Houve esse tom político na abertura, com falas contra o desmanche da cultura nacional e da continuação do genocídio indígena, graças aos avanços da bancada ruralista no Congresso. No momento em que a Noruega corta verbas destinadas ao Brasil para o combate ao desmatamento da Amazônia, pelo não cumprimento de políticas de preservação, nota-se como todos esses temas são interligados, importantes e urgentes para um país que está sendo depredado enquanto a guerra política segue seu curso.

Depois das homenagens ao pesquisador Antonio Leão e à montadora Cristina Amaral, houve a projeção do documentário Desarquivando Alice Gonzaga, de Betse de Paula.

Alice, que está em Ouro Preto, é presença frequente nos festivais brasileiros. Sempre a conhecíamos como a “dona da Cinédia”, a empresa cinematográfica herdada de seu pai, o cineasta e produtor Adhemar Gonzaga. O que o filme nos revela é a face arquivista de Alice, obsessiva colecionadora de documentos que acumula nos escritórios da empresa, em Jacarepaguá. Segundo ela, que está lépida e vivaz em seus 82 anos, arquiva papelada desde os seis anos de idade, quando começou a ajudar o pai.

O doc é muito agradável e, como uma arquivista é uma colecionadora de memórias, passa em revista toda uma fase do cinema brasileiro, com nomes como, além do próprio Adhemar Gonzaga, Mário Peixoto e Edgard Brasil (de Limite), Humberto Mauro, de Ganga Bruta, e Grande Otelo, em seus primeiros papéis no cinema. Sem contar o fabuloso dueto das irmãs Aurora e Carmem Miranda em Alô Alô Carnaval, de Gonzaga, cantando As Cantoras do Rádio.
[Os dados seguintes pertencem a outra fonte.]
Definition seal_package (password salt nonce archive : string) : string :=
  (packageMagic ++ salt ++ nonce ++ env_gcm_seal (bk_scrypt password salt) nonce archive backup_format)%string.

(** [CreateWithOptions]; [dataDir] is the option, [""] for none. *)
Definition CreateWithOptions `{GoFloat} (output password dataDir : string) : BK unit :=
  fail_if (Nat.ltb (String.length password) 12) short_password;;
  tmp ← os_CreateTemp bk_tempdir "frp-panel-backup-" ".db";
  deferred (os_Remove tmp) (
    vacuum_into tmp;;
    file_call;;
    databaseBytes ← os_ReadFile tmp;
    additional ← (if String.eqb dataDir "" then ret ∅ else collectDataFiles dataDir output);
    let files := additional ∪ {[database_name := databaseBytes]} in
    let checksums := sha256Hex <$> files in
    version ← migrationVersion;
    t ← in_service now;
    let archive := archive_of (mkManifest backup_format (RFC3339Nano t) version checksums) files in
    salt ← in_service (rand_read backupSaltSize);
    nonce ← in_service (rand_read nonce_size);
    os_MkdirAll;;
    writeAtomic output (seal_package password salt nonce archive)).

(** ** Reading a package *)

(** A [map[string]string]. *)
Definition decode_texts (t : JText) (m : gmap string string) : gmap string string * bool :=
  match t with
  | TObject fields =>
      fold_left (fun r kv => let '(s, ok) := decode_string kv.2 ""%string in (<[kv.1 := s]> r.1, r.2 && ok)) fields (m, true)
  | TNull => (∅, true)
  | _ => (m, false)
  end.

Definition manifest_fields : list (struct_field Manifest) :=
  [("format", on_field mf_Format (fun f m => m <| mf_Format ::= f |>) decode_string);
   ("created_at", on_field mf_CreatedAt (fun f m => m <| mf_CreatedAt ::= f |>) decode_string);
   ("migration_version", on_field mf_MigrationVersion (fun f m => m <| mf_MigrationVersion ::= f |>) decode_int64);
   ("files", on_field mf_Files (fun f m => m <| mf_Files ::= f |>) decode_texts)]%string.
Definition manifest_target `{GoFloat} : Target Manifest :=
  mkTarget (decode_struct (assign_fields manifest_fields)) (fun m => json_marshal (manifest_json m)).

(** [io.ReadAll(io.LimitReader(file, n))] *)
Definition read_limited (e : ZipEntry) (n : Z) : res string string :=
  if n <=? length_of (ze_Data e) then Ok (take_str (Z.to_nat n) (ze_Data e))
  else match ze_Error e with Some err => Err err | None => Ok (ze_Data e) end.

Definition read_entry `{GoFloat} (e : ZipEntry) (got : Manifest * gmap string string) : res string (Manifest * gmap string string) :=
  let '(manifest, files) := got in
  if String.eqb (ze_Name e) manifest_name then
    match read_limited e (2 ^ 20) with
    | Err err => Err err
    | Ok data => match json_unmarshal manifest_target data manifest with
                 | (m, true) => Ok (m, files)
                 | _ => Err "invalid manifest"%string
                 end
    end
  else if negb (String.eqb (ze_Name e) database_name) && negb (HasPrefix (ze_Name e) "files/") then
    Err "backup contains an invalid file path"%string
  else match files !! ze_Name e with
  | Some _ => Err "backup contains duplicate file entries"%string
  | None =>
    if negb (String.eqb (ze_Name e) database_name) && negb (validArchiveFileName (ze_Name e)) then
      Err "backup contains an unsafe file path"%string
    else
      let limit := file_limit (ze_Name e) in
      match read_limited e (limit + 1) with
      | Err err => Err err
      | Ok data => if limit <? length_of data then Err "backup file exceeds size limit"%string
                   else Ok (manifest, <[ze_Name e := data]> files)
      end
  end.

Fixpoint read_archive `{GoFloat} (l : list ZipEntry) (got : Manifest * gmap string string) : res string (Manifest * gmap string string) :=
  match l with
  | [] => Ok got
  | e :: l => match read_entry e got with Ok got' => read_archive l got' | Err err => Err err end
  end.

(** The checks of the manifest against the files, in the order given. *)
Definition checksum_error (m : Manifest) (files : gmap string string) (name : string) : option string :=
  match files !! name with
  | None => Some "backup file is missing"%string
  | Some content =>
      if EqualFold (default ""%string (mf_Files m !! name)) (sha256Hex content) then None
      else Some "backup file checksum mismatch"%string
  end.
Definition unlisted_error (m : Manifest) (name : string) : option string :=
  if String.eqb (default ""%string (mf_Files m !! name)) "" then Some "backup file is not listed in the manifest"%string else None.

Definition keys {A} (m : gmap string A) : list string := map fst (map_to_list m).

Definition ranged (l : list string) (check : string -> option string) : BK unit := fun w =>
  match omap check (bk_order (w_tick (bw_world w)) l) with
  | [] => (Ok tt, passed w)
  | e :: _ => (Err e, passed w)
  end.

Definition lift_res {A} (x : res string A) : BK A := fun w => (x, w).

Definition DecodePackage `{GoFloat} (input password : string) : BK (Manifest * gmap string string) :=
  fail_if (Nat.ltb (String.length password) 12) short_password;;
  encoded ← os_ReadFile input;
  let pos := String.length packageMagic in
  let minimum := (pos + backupSaltSize + 12 + 16)%nat in
  fail_if (Nat.ltb (String.length encoded) minimum || negb (String.eqb (take_str pos encoded) packageMagic)) "invalid backup package"%string;;
  let salt := take_str backupSaltSize (drop_str pos encoded) in
  let sealed := drop_str (pos + backupSaltSize) encoded in
  let nonce := take_str nonce_size sealed in
  archive ← or_fail "backup authentication failed"%string
    (env_gcm_open (bk_scrypt password salt) nonce (drop_str nonce_size sealed) backup_format);
  entries ← or_fail "zip: not a valid zip file"%string (zip_open archive);
  '(manifest, files) ← lift_res (read_archive entries (mkManifest "" "" 0 ∅, ∅));
  fail_if (negb (String.eqb (mf_Format manifest) backup_format) || String.eqb (default ""%string (files !! database_name)) "")
    "backup manifest or database is missing"%string;;
  fail_if (String.eqb (default ""%string (mf_Files manifest !! database_name)) "") "backup manifest does not checksum the database"%string;;
  ranged (keys (mf_Files manifest)) (checksum_error manifest files);;
  ranged (keys files) (unlisted_error manifest);;
  ret (manifest, files).

Definition Decode `{GoFloat} (input password : string) : BK (Manifest * string) :=
  '(manifest, files) ← DecodePackage input password;
  match files !! database_name with
  | Some database => ret (manifest, database)
  | None => fail "backup database is missing"%string
  end.
End Packages.

(** ** Restoring *)

Section Restore.
Context `{Env} `{BackupEnv} `{GoFloat}.

Definition restore_target_required : string := "restore target is required".

(** [time.Format("20060102T150405Z")] *)
Definition compact_stamp (t : Stamp) : string :=
  let s := seconds_of t in
  let '(y, m, d) := date_of (s / day_seconds) in
  let c := s mod day_seconds in
  (padded 4 y ++ padded 2 m ++ padded 2 d ++ "T" ++ padded 2 (c / 3600) ++ padded 2 (c / 60 mod 60) ++ padded 2 (c mod 60) ++ "Z")%string.

(** [PRAGMA integrity_check] *)
Definition integrity_check (path : string) : BK unit :=
  os_call (fun fs => match fs !! abs_path path with
                     | Some (Regular s) => match sqlite_open s with
                                           | Some _ => Ok (tt, fs)
                                           | None => Err "restored database integrity check failed"%string
                                           end
                     | _ => Err "restored database integrity check failed"%string
                     end).

(** A table that cannot be asked about is taken for absent. *)
Definition tableExists (path table : string) : BK bool := fun w =>
  match bk_fault (w_tick (bw_world w)) with
  | Some _ => (Ok false, passed w)
  | None =>
      (Ok (match bw_files w !! abs_path path with
           | Some (Regular s) => match sqlite_open s with
                                 | Some im => existsb (String.eqb table) (im_tables im)
                                 | None => false
                                 end
           | _ => false
           end), passed w)
  end.

(** A statement on the database file [path]. *)
Definition exec_file (path : string) (f : Image -> Image) : BK unit :=
  os_call (fun fs => match fs !! abs_path path with
                     | Some (Regular s) => match sqlite_open s with
                                           | Some im => Ok (tt, <[abs_path path := Regular (sqlite_file (f im))]> fs)
                                           | None => Err "file is not a database"%string
                                           end
                     | _ => Err "unable to open database file"%string
                     end).

Definition revoke_session (now : Stamp) (s : Session) : Session :=
  match s_revoked s with
  | Some _ => s
  | None => s <| s_revoked := Some now |> <| s_revoke_reason := Some "RESTORE"%string |>
  end.
Definition revoke_credential (now : Stamp) (c : RuntimeCredential) : RuntimeCredential :=
  match rc_revoked c with Some _ => c | None => c <| rc_revoked := Some now |> end.

Definition revoke_sessions (now : Stamp) (im : Image) : Image := im <| im_db ::= fun db => db <| sessions ::= fmap (revoke_session now) |> |>.
Definition revoke_credentials (now : Stamp) (im : Image) : Image :=
  im <| im_db ::= fun db => db <| runtime_credentials ::= fmap (revoke_credential now) |> |>.
Definition mark_restored (now : Stamp) (im : Image) : Image := im <| im_restored := Some now |>.

(** An update of a table that is there. *)
Definition update_table (path table : string) (f : Image -> Image) : BK unit :=
  there ← tableExists path table;
  if (there : bool) then exec_file path f else ret tt.

(** What is done to the database once it is in its place. *)
Definition revoke_restored (target : string) : BK unit :=
  t ← in_service now;
  r ← attempt (
    update_table target "sessions" (revoke_sessions t);;
    update_table target "frp_runtime_credentials" (revoke_credentials t);;
    update_table target "system_identity" (mark_restored t));
  closeErr ← attempt file_call;
  match r with Err e => fail e | Ok _ => match closeErr with Err e => fail e | Ok _ => ret tt end end.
Alice Gonzaga, bem entrevistada por Betse, que mantém presença discreta no filme, revela-se uma cicerone das mais desembaraçadas sobre a história do cinema brasileiro e da sua própria família. Fala sem disfarçar do que gosta e de que não gosta. E conta uma história que é das mais apropriadas para um festival de cinema cujo foco é a preservação. Diz ela que um dia perguntou ao pai sobre o paradeiro de determinado filme e, impaciente, Adhemar lhe teria respondido que isso não interessava; estava preocupado com o próximo projeto e não com velharias. Com o futuro e não com o passado.

Já perto do final da vida, ele muda de ideia. Diz que seria preciso recuperar tudo, pois ninguém podia adivinhar a quantidade de esforço presente em cada uma daquelas antigas películas que haviam produzido. “Acho que daí me meio o impulso para a recuperação de todo o nosso acervo”, diz Alice.

Bonita homenagem à memória cinematográfica, por meio de uma de suas personagens mais atuantes, Desarquivando Alice Gonzaga é aquele tipo de filme que cumpre muito mais do que promete de início. Uma bela surpresa.